§ Work to complete: Each entry that follows needs to be written out exactly, with nothing left out.

§ Data for this task:
(** * BuildWithData: the C++ task pipeline

    A shallow embedding of the C++ sources of the repository
    (data_structures/Node.h, Stack.h, Queue.h, Queue.cpp,
    models/Task.h, models/UndoAction.h, db/DatabaseConnector.cpp and
    main.cpp) together with the properties of the design document that
    can be stated over them.

    Conventions.
    - A [Node<T>*] is a location [loc] or [nullptr] ([None]); the nodes a
      container owns live in a store [gmap loc (Node T)] that belongs to the
      container.  [new] takes a location that is not in the store,
      [delete] removes one.
    - A C++ [int] is a [Z]; [++] and [--] on the [_size] counters wrap
      around at 32 bits, as the compiled code does.
    - A function that may throw returns an [outcome]; dereferencing
      [nullptr] or a deleted node is [Undefined], and so is deleting an
      object a second time.
    - A [while] loop takes fuel, one unit per iteration, and is
      [OutOfFuel] when it needs more.
    - The connector is connected ([connect()] ends the process when it
      cannot).  Each call into the connector library may throw
      [sql::SQLException]; whether it does is given by a script in the
      state of the connection.  The text [e.what()] that the handlers
      append to their message is the library's and is left out.
    - The statement and result-set objects that the connector hands out
      are followed in [createTask], which deletes one of them before
      its last call into the connector.  [getPendingTasks] and
      [updateTaskStatus] delete theirs after the last call only, each
      at most once on every path, and there they are not followed. *)

From Stdlib Require Import ZArith String Ascii List Sorted Permutation.
From Stdlib Require Import DecimalString DecimalZ DecimalPos.
From stdpp Require Import base option list gmap strings fin_maps.

Open Scope string_scope.
Open Scope list_scope.
Open Scope Z_scope.

(** ** Exceptions and outcomes *)

(** [sql::SQLException] is declared by the MySQL connector as a class
    derived from [std::runtime_error]; [std::invalid_argument] and
    [std::out_of_range] are what [std::stoi] throws.  A handler
    [catch (sql::SQLException&)] catches the derived class only. *)
Inductive exn : Type :=
| SQLException
| runtime_error (what : string)
| invalid_argument (what : string)
| out_of_range (what : string).

Inductive outcome (A : Type) : Type :=
| Ret (a : A)
| Raise (e : exn)
| Undefined
| OutOfFuel.
Arguments Ret {A} a.
Arguments Raise {A} e.
Arguments Undefined {A}.
Arguments OutOfFuel {A}.

Definition obind {A B} (o : outcome A) (k : A -> outcome B) : outcome B :=
  match o with
  | Ret a => k a
  | Raise e => Raise e
  | Undefined => Undefined
  | OutOfFuel => OutOfFuel
  end.

(** ** 32-bit [int] arithmetic of the size counters *)

Definition INT_MAX : Z := 2147483647.

Definition wrap_int (z : Z) : Z := (z + 2147483648) mod 4294967296 - 2147483648.

Definition int_incr (z : Z) : Z := wrap_int (z + 1).
Definition int_decr (z : Z) : Z := wrap_int (z - 1).

(** ** data_structures/Node.h *)

Definition loc : Type := positive.

Record Node (T : Type) : Type := mkNode { data : T; next : option loc }.
Arguments mkNode {T} data next.
Arguments data {T} n.
Arguments next {T} n.

(** [new Node<T>(val)]: a location outside the store, holding
    [Node(val)] whose constructor sets [next] to [nullptr]. *)
Definition new_Node {T} (val : T) (nodes : gmap loc (Node T))
  : loc * gmap loc (Node T) :=
  let p := fresh (dom nodes) in (p, <[p := mkNode val None]> nodes).

(** ** data_structures/Stack.h *)

Module Stack.
Section Stack.
Context {T : Type}.

Record t : Type := mk { nodes : gmap loc (Node T); top : option loc; _size : Z }.

(** [Stack() : top(nullptr), _size(0) {}] *)
Definition new : t := {| nodes := ∅; top := None; _size := 0 |}.

Definition isEmpty (s : t) : bool :=
  match top s with None => true | Some _ => false end.

Definition size (s : t) : Z := _size s.

Definition push (d : T) (s : t) : t :=
  let '(newNode, h) := new_Node d (nodes s) in
  (* newNode->next = top; *)
  let h := alter (fun n => mkNode (data n) (top s)) newNode h in
  {| nodes := h; top := Some newNode; _size := int_incr (_size s) |}.

Definition pop (s : t) : outcome (T * t) :=
  if isEmpty s then Raise (runtime_error "Stack is empty")
  else
    match top s with
    | None => Undefined
    | Some temp =>
      match nodes s !! temp with
      | None => Undefined
      | Some n =>
        Ret (data n,
             {| nodes := delete temp (nodes s);
                top := next n;
                _size := int_decr (_size s) |})
      end
    end.

Definition peek (s : t) : outcome T :=
  if isEmpty s then Raise (runtime_error "Stack is empty")
  else
    match top s with
    | None => Undefined
    | Some p =>
      match nodes s !! p with
      | None => Undefined
      | Some n => Ret (data n)
      end
    end.

End Stack.
Arguments t T : clear implicits.
End Stack.

(** ** data_structures/Queue.h *)

Module Queue.
Section Queue.
Context {T : Type}.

§ Task solution:
(** * BuildWithData: the C++ task pipeline

    A shallow embedding of the C++ sources of the repository
    (data_structures/Node.h, Stack.h, Queue.h, Queue.cpp,
    models/Task.h, models/UndoAction.h, db/DatabaseConnector.cpp and
    main.cpp) together with the properties of the design document that
    can be stated over them.

    Conventions.
    - A [Node<T>*] is a location [loc] or [nullptr] ([None]); the nodes a
      container owns live in a store [gmap loc (Node T)] that belongs to the
      container.  [new] takes a location that is not in the store,
      [delete] removes one.
    - A C++ [int] is a [Z]; [++] and [--] on the [_size] counters wrap
      around at 32 bits, as the compiled code does.
    - A function that may throw returns an [outcome]; dereferencing
      [nullptr] or a deleted node is [Undefined], and so is deleting an
      object a second time.
    - A [while] loop takes fuel, one unit per iteration, and is
      [OutOfFuel] when it needs more.
    - The connector is connected ([connect()] ends the process when it
      cannot).  Each call into the connector library may throw
      [sql::SQLException]; whether it does is given by a script in the
      state of the connection.  The text [e.what()] that the handlers
      append to their message is the library's and is left out.
    - The statement and result-set objects that the connector hands out
      are followed in [createTask], which deletes one of them before
      its last call into the connector.  [getPendingTasks] and
      [updateTaskStatus] delete theirs after the last call only, each
      at most once on every path, and there they are not followed. *)

From Stdlib Require Import ZArith String Ascii List Sorted Permutation.
From Stdlib Require Import DecimalString DecimalZ DecimalPos.
From stdpp Require Import base option list gmap strings fin_maps.

Open Scope string_scope.
Open Scope list_scope.
Open Scope Z_scope.

(** ** Exceptions and outcomes *)

(** [sql::SQLException] is declared by the MySQL connector as a class
    derived from [std::runtime_error]; [std::invalid_argument] and
    [std::out_of_range] are what [std::stoi] throws.  A handler
    [catch (sql::SQLException&)] catches the derived class only. *)
Inductive exn : Type :=
| SQLException
| runtime_error (what : string)
| invalid_argument (what : string)
| out_of_range (what : string).

Inductive outcome (A : Type) : Type :=
| Ret (a : A)
| Raise (e : exn)
| Undefined
| OutOfFuel.
Arguments Ret {A} a.
Arguments Raise {A} e.
Arguments Undefined {A}.
Arguments OutOfFuel {A}.

Definition obind {A B} (o : outcome A) (k : A -> outcome B) : outcome B :=
  match o with
  | Ret a => k a
  | Raise e => Raise e
  | Undefined => Undefined
  | OutOfFuel => OutOfFuel
  end.

(** ** 32-bit [int] arithmetic of the size counters *)

Definition INT_MAX : Z := 2147483647.

Definition wrap_int (z : Z) : Z := (z + 2147483648) mod 4294967296 - 2147483648.

Definition int_incr (z : Z) : Z := wrap_int (z + 1).
Definition int_decr (z : Z) : Z := wrap_int (z - 1).

(** ** data_structures/Node.h *)

Definition loc : Type := positive.

Record Node (T : Type) : Type := mkNode { data : T; next : option loc }.
Arguments mkNode {T} data next.
Arguments data {T} n.
Arguments next {T} n.

(** [new Node<T>(val)]: a location outside the store, holding
    [Node(val)] whose constructor sets [next] to [nullptr]. *)
Definition new_Node {T} (val : T) (nodes : gmap loc (Node T))
  : loc * gmap loc (Node T) :=
  let p := fresh (dom nodes) in (p, <[p := mkNode val None]> nodes).

(** ** data_structures/Stack.h *)

Module Stack.
Section Stack.
Context {T : Type}.

Record t : Type := mk { nodes : gmap loc (Node T); top : option loc; _size : Z }.

(** [Stack() : top(nullptr), _size(0) {}] *)
Definition new : t := {| nodes := ∅; top := None; _size := 0 |}.

Definition isEmpty (s : t) : bool :=
  match top s with None => true | Some _ => false end.

Definition size (s : t) : Z := _size s.

Definition push (d : T) (s : t) : t :=
  let '(newNode, h) := new_Node d (nodes s) in
  (* newNode->next = top; *)
  let h := alter (fun n => mkNode (data n) (top s)) newNode h in
  {| nodes := h; top := Some newNode; _size := int_incr (_size s) |}.

Definition pop (s : t) : outcome (T * t) :=
  if isEmpty s then Raise (runtime_error "Stack is empty")
  else
    match top s with
    | None => Undefined
    | Some temp =>
      match nodes s !! temp with
      | None => Undefined
      | Some n =>
        Ret (data n,
             {| nodes := delete temp (nodes s);
                top := next n;
                _size := int_decr (_size s) |})
      end
    end.

Definition peek (s : t) : outcome T :=
  if isEmpty s then Raise (runtime_error "Stack is empty")
  else
    match top s with
    | None => Undefined
    | Some p =>
      match nodes s !! p with
      | None => Undefined
      | Some n => Ret (data n)
      end
    end.

End Stack.
Arguments t T : clear implicits.
End Stack.

(** ** data_structures/Queue.h *)

Module Queue.
Section Queue.
Context {T : Type}.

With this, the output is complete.